The keys should be the name of the sample, and the value should be the corresponding read files using a glob wildcard that finds both files.
For example:
reads:
sample1: /data/dir/sample1_R*.fastq.gz
sample2: /data/dir/sample2_R*.fastq.gz
The other thing that is needed is a genome to map the reads against, in fasta format.
genome: /data/dir/genome.fa.gz
The workflow works best by running it in a cluster environment, and in order to minimise the amount of typing needed on the command line, some configuration is needed.
One of the more convenient ways of handling this is with a Snakemake profile.
There are existing templates for the most common job schedulers available.

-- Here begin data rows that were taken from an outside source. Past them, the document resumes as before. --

Definition read_meta_index_block (r : HFileReader) (start : Z) : res (list (string * BlockIndexEntry) * Z) :=
  let? b := metadata_at (source r) start in
  let? block := block_parse b (codec r) in
  let? _ := expect_type block RootIndex in
  let? entries := parse_root_index_entries (block_data block) (meta_index_count (trailer r)) true in
  let? next_offset := after_block start block in
  let? index_map := res_fold insert_meta entries [] in
  Ok (index_map, next_offset).

(** The file info block's pairs, inserted in order. *)
Definition read_file_info_block (r : HFileReader) (start : Z) : res (list (string * bytes)) :=
  let? b := metadata_at (source r) start in
  let? block := block_parse b (codec r) in
  let? _ := expect_type block FileInfo in
  let data := block_data block in
  if (blen data <? 4) || negb (bool_decide (slice data 0 4 = PBUF_MAGIC)) then Err (EHFile InvalidFormat)
  else
    let? proto_bytes := length_delimited (slice data 4 (blen data)) in
    let? info := ok_or (decode_info proto_bytes) (EHFile ProtobufError) in
    Ok (foldl (fun m kv => bt_insert (from_utf8_lossy kv.1) kv.2 m) (file_info r) info).

Definition read_meta_and_file_info (r : HFileReader) (offset : Z) : res HFileReader :=
  let? meta := read_meta_index_block r offset in
  let? info := read_file_info_block r meta.2 in
  let r := mkHFileReader (source r) (trailer r) (data_block_index r) meta.1 info
             (match bt_get FILE_INFO_LAST_KEY info with
              | Some last_key_bytes => Some (key_from_bytes last_key_bytes)
              | None => last_key r
              end) in
  let? _ := check_mvcc_support r in
  Ok r.

Definition read_root_index (r : HFileReader) : res (HFileReader * Z) :=
  let? index := read_root_index_block r (load_on_open_data_offset (trailer r)) in
  Ok (set_data_index r index.1, index.2).

(** The blocks of several entries: slices of a resident file, or one request. *)
Definition entry_range (e : BlockIndexEntry) : res (Z * Z) :=
  let? end_ := usize_add (entry_offset e) (entry_size e) in Ok (entry_offset e, end_).

Definition fetch_blocks (r : HFileReader) (entries : list BlockIndexEntry) : res (list HFileBlock) :=
  match source r with
  | Whole _ => res_mapM (fun e => read_block_at r (entry_offset e) (entry_size e)) entries
  | Ranged fetcher _ _ _ _ =>
      let? ranges := res_mapM entry_range entries in
      let? fetched := ok_or (object_get_ranges fetcher ranges) (EHFile InvalidFormat) in
      res_mapM (fun b => block_parse b (codec r)) fetched
  end.

(** One level of a multi-level index, from a resident file. *)
Definition load_level (r : HFileReader) (entries : list BlockIndexEntry) : res (list BlockIndexEntry) :=
  res_fold (fun next e =>
    let? block := read_block_at r (entry_offset e) (entry_size e) in
    let? es := parse_leaf_index_entries (block_data block) in
    Ok (next ++ es)) entries [].

Fixpoint load_levels (load : list BlockIndexEntry -> res (list BlockIndexEntry)) (levels_remaining : nat)
    (entries : list BlockIndexEntry) : res (list BlockIndexEntry) :=
  match levels_remaining with
  | O => Ok entries
  | S n => let? next := load entries in load_levels load n next
  end.

Definition load_multi_level_index (r : HFileReader) : res HFileReader :=
  let levels := Z.to_nat (num_data_index_levels (trailer r) - 1) in
  let? entries := load_levels (load_level r) levels (data_block_entries (data_block_index r)) in
  let? index := index_from_leaf_entries entries in
  Ok (set_data_index r index).

(** The same level fetched in windows of the budget. *)
Definition load_window (r : HFileReader) (next : list BlockIndexEntry) (window : list BlockIndexEntry)
    : res (list BlockIndexEntry) :=
  let? blocks := fetch_blocks r window in
  res_fold (fun next block =>
    let? es := parse_leaf_index_entries (block_data block) in Ok (next ++ es)) blocks next.

Definition load_level_batched (r : HFileReader) (budget : Z) (entries : list BlockIndexEntry)
    : res (list BlockIndexEntry) :=
  res_fold (load_window r) (plan_windows entries budget) [].

Definition load_multi_level_index_batched (r : HFileReader) : res HFileReader :=
  let levels := Z.to_nat (num_data_index_levels (trailer r) - 1) in
  match source r with
  | Whole _ => Err (EHFile InvalidFormat)
  | Ranged _ _ _ _ budget =>
      let? entries := load_levels (load_level_batched r budget) levels (data_block_entries (data_block_index r)) in
      let? index := index_from_leaf_entries entries in
      Ok (set_data_index r index)
  end.

Definition initialize_metadata (r : HFileReader) : res HFileReader :=
  let? root := read_root_index r in
  let? r := if 1 <? num_data_index_levels (trailer r) then load_multi_level_index root.1 else Ok root.1 in
  read_meta_and_file_info r root.2.

Definition initialize_metadata_ranged (r : HFileReader) : res HFileReader :=
  let? root := read_root_index r in
  let? r := if 1 <? num_data_index_levels (trailer r) then load_multi_level_index_batched root.1 else Ok root.1 in
  read_meta_and_file_info r root.2.

(** [HFileReader::new] *)
Definition reader_new (b : bytes) : res HFileReader :=
  let? trailer := trailer_read b in
  initialize_metadata (with_source (Whole b) trailer).

Definition get_meta_block (r : HFileReader) (name : string) : res (option bytes) :=
  match bt_get name (meta_block_index r) with
  | None => Ok None
  | Some e =>
      let? block := read_block_at r (entry_offset e) (entry_size e) in
      let? _ := expect_type block Meta in
      Ok (Some (block_data block))
  end.

(** * Records *)
Definition key_value_to_record (kv : KeyValue) : res HFileRecord :=
  let? key := key_content (kv_key kv) in
  let? value := kv_value kv in
  Ok (mkHFileRecord key value).

(** The records of a block that must be a data block. *)
Definition data_block_records (block : HFileBlock) : res (list HFileRecord) :=
  let? _ := expect_type block Data in
  let? kvs := data_block_iter (data_block_from block) in
  res_mapM key_value_to_record kvs.

Definition records_in_block (r : HFileReader) (e : BlockIndexEntry) : res (list HFileRecord) :=
  let? block := read_block_at r (entry_offset e) (entry_size e) in
  data_block_records block.

Definition read_records_batched (r : HFileReader) (entries : list BlockIndexEntry) : res (list HFileRecord) :=
  match entries with
  | [] => Ok []
  | _ =>
      let? blocks := fetch_blocks r entries in
      res_fold (fun records block =>
        let? more := data_block_records block in Ok (records ++ more)) blocks []
  end.

(** * Reads of a base file, up to the decoding of the records *)

(** The records of a window that satisfy the predicate. *)
Definition record_admitted (predicate : KeyPredicate) (record : HFileRecord) : bool :=
  match from_utf8 (hf_key record) with
  | Ok _ => matcher_admits (matcher predicate) (hf_key record)
  | _ => false
  end.

Definition window_records (r : HFileReader) (key_predicate : option KeyPredicate) (window : list BlockIndexEntry)
    : res (list HFileRecord) :=
  let? records := read_records_batched r window in
  Ok (match key_predicate with
      | Some predicate => List.filter (record_admitted predicate) records
      | None => records
      end).

Definition DEFAULT_WINDOW_BUDGET_FALLBACK : Z := 16 * 1024 * 1024.

(** The windows of the stream, each with its records; the stream ends at a failure. *)
Definition stream_records (r : HFileReader) (key_predicate : option KeyPredicate) : res (list (list HFileRecord)) :=
  let budget := default DEFAULT_WINDOW_BUDGET_FALLBACK (window_budget r) in
  let? entries :=
    match key_predicate with
    | Some predicate => blocks_for_predicate (data_block_index r) predicate
    | None => Ok (data_block_entries (data_block_index r))
    end in
  res_mapM (window_records r key_predicate) (plan_windows entries budget).
End reader.

(** * Opening *)

(** [ObjectStore::head], for an object's size. *)
Class HeadStore := object_head : string -> option Z.

Definition CONFIG_HFILE_WHOLE_READ_MAX_SIZE_MB : string := "hoodie.metadata.file.cache.max.size.mb".
Definition DEFAULT_HFILE_WHOLE_READ_MAX_SIZE_MB : Z := 50.
Definition HFILE_WHOLE_READ_WITH_KEYS_MAX_SIZE : Z := 512 * 1024.

Definition hfile_whole_read_max_size (configs : HudiConfigs) : res Z :=
  let? mb :=
    match configs !! CONFIG_HFILE_WHOLE_READ_MAX_SIZE_MB with
    | None => Ok DEFAULT_HFILE_WHOLE_READ_MAX_SIZE_MB
    | Some raw => ok_or (parse_u64 (trim raw)) EStorage
    end in
  Ok (Z.min (mb * (1024 * 1024)) u64_max).

Section open.
Context {G : Gunzip} {P : HFileProtos} {RS : RangeStore} {LS : LogStorage} {HS : HeadStore}.
Context (configs : HudiConfigs).

(** [HFileReader::open] *)
Definition open (path : string) : res HFileReader :=
  let? b := map_err (EHFile InvalidFormat) (log_object path) in
  reader_new b.

(** [LogBlockFetcher::read_content] *)
Definition read_content (path : string) (offset length : Z) : res bytes :=
  match @get_range (log_store path) offset length with
  | IoOk b => Ok b
  | _ => Err (EHFile InvalidFormat)
  end.

(** The stream reader is known by the length it was opened with. *)
Definition open_ranged_with (path : string) (file_len : Z) : res HFileReader :=
  if file_len <? TRAILER_SIZE then Err (EHFile InvalidFormat)
  else
    let? trailer_bytes := read_content path (file_len - TRAILER_SIZE) TRAILER_SIZE in
    let? trailer := trailer_read trailer_bytes in
    let tail_start := load_on_open_data_offset trailer in
    if file_len <? tail_start then Err (EHFile InvalidFormat)
    else
      let? tail := read_content path tail_start (file_len - tail_start) in
      let? budget := ok_or (stream_window_size configs) (EHFile InvalidFormat) in
      initialize_metadata_ranged (with_source (Ranged path tail tail_start file_len budget) trailer).

(** [get_streaming_storage_reader]: the size, if the object and the window size are there. *)
Definition streaming_file_len (path : string) : res Z :=
  let? file_len := ok_or (object_head path) (EHFile InvalidFormat) in
  let? _ := ok_or (stream_window_size configs) (EHFile InvalidFormat) in
  Ok file_len.

Definition open_ranged (path : string) : res HFileReader :=
  let? file_len := streaming_file_len path in open_ranged_with path file_len.

Definition open_sized (path : string) (whole_read_max_size : Z) (known_file_size : option Z) : res HFileReader :=
  match known_file_size with
  | Some size => if size <=? whole_read_max_size then open path else open_ranged path
  | None =>
      if whole_read_max_size =? 0 then open_ranged path
      else
        let? file_len := streaming_file_len path in
        if file_len <=? whole_read_max_size then open path else open_ranged_with path file_len
  end.

(** [HFileBaseFileReader::open] *)
Definition open_base_file (path : string) (key_predicate : option KeyPredicate) (known_file_size : option Z)
    : res HFileReader :=
  let? whole_below := map_err EStorage (hfile_whole_read_max_size configs) in
  let whole_below :=
    match key_predicate with
    | Some _ => Z.min whole_below HFILE_WHOLE_READ_WITH_KEYS_MAX_SIZE
    | None => whole_below
    end in
  map_err EStorage (open_sized path whole_below known_file_size).
End open.

(** * A file in ranges reads as the file whole *)
Lemma trailer_read_tail {P : HFileProtos} b : TRAILER_SIZE <= blen b ->
  trailer_read (slice b (blen b - TRAILER_SIZE) (blen b)) = trailer_read b.
Proof.
  intros Hb. unfold trailer_read. unfold TRAILER_SIZE in *. rewrite blen_slice by lia.
  destruct (Z.ltb_spec (blen b - (blen b - 4096)) 4096); [lia|]. destruct (Z.ltb_spec (blen b) 4096); [lia|].
  rewrite slice_slice by lia.
  replace (blen b - 4096 + (blen b - (blen b - 4096) - 4096)) with (blen b - 4096) by lia.
  by replace (blen b - 4096 + (blen b - (blen b - 4096))) with (blen b) by lia.
Qed.

Lemma get_from_tail b from offset : 0 <= from <= offset -> from <= blen b ->
  get_from (slice b from (blen b)) (offset - from) = get_from b offset.
Proof.
  intros Ho Hf. unfold get_from. rewrite blen_slice by lia.
  destruct (Z.leb_spec (offset - from) (blen b - from)), (Z.leb_spec offset (blen b)); try lia; [|done].
  rewrite slice_slice by lia. do 2 f_equal; lia.
Qed.

Section agree.
Context {G : Gunzip} {P : HFileProtos} {RS : RangeStore} {LS : LogStorage} {HS : HeadStore}.
Context (path : string) (object : bytes) (tail_start budget : Z).
Hypothesis served : path_served path object.
Hypothesis tail_inside : 0 <= tail_start <= blen object.

Definition ranged_source : Source :=
  Ranged path (slice object tail_start (blen object)) tail_start (blen object) budget.

(** One reader, on the whole file and on its ranges. *)
Definition in_ranges (r : HFileReader) : HFileReader :=
  mkHFileReader ranged_source (trailer r) (data_block_index r) (meta_block_index r) (file_info r) (last_key r).

Lemma metadata_at_agrees offset : tail_start <= offset ->
  metadata_at ranged_source offset = metadata_at (Whole object) offset.
Proof.
  intros Ho. unfold metadata_at, ranged_source, checked_sub.
  destruct (Z.leb_spec tail_start offset) as [_|]; [|lia]. cbn [ok_or res_bind]. rewrite get_from_tail by lia. done.
Qed.

Lemma read_block_at_inside r offset size b : source r = Whole object -> 0 <= offset -> 0 <= size ->
  read_block_at r offset size = Ok b ->
  offset + size <= blen object /\ block_parse (slice object offset (offset + size)) (codec r) = Ok b.
Proof.
  intros Hs Ho Hz. unfold read_block_at, resident_range. rewrite Hs. unfold usize_add.
  destruct (Z.leb_spec (offset + size) u64_max); cbn [res_bind]; [|done].
  unfold get_slice. destruct (Z.leb_spec offset (offset + size)); cbn [andb ok_or res_bind]; [|done].
  destruct (Z.leb_spec (offset + size) (blen object)); cbn [ok_or res_bind]; [intros E; split; [done|exact E]|done].
Qed.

For convenience, a rule in the workflow is dedicated for setting up a profile, and it is handled by the following section in config.yaml
:
# Cluster configuration
cluster:
# Cookiecutter parameters
cookiecutter:
url: https://github.com/Snakemake-Profiles/slurm
profile_name: conifer-microc
cluster_config: cluster/slurm.yaml
advanced_argument_conversion: false
# Default Snakemake parameters
snakemake:
use-conda: true
use-envmodules: true
restart-times: 0
jobs: 3000
latency-wait: 120
This particular example sets up a profile for running jobs using Slurm.
The section cookiecutter
defines the parameters that are specific for the cookiecutter template that is being used---in this case https://github.com/Snakemake-Profiles/slurm.
In the section snakemake
some defaults for Snakemake are set up.
These parameters should be named as the long options for Snakemake.
In order to set up a profile, run
snakemake --use-conda cluster_config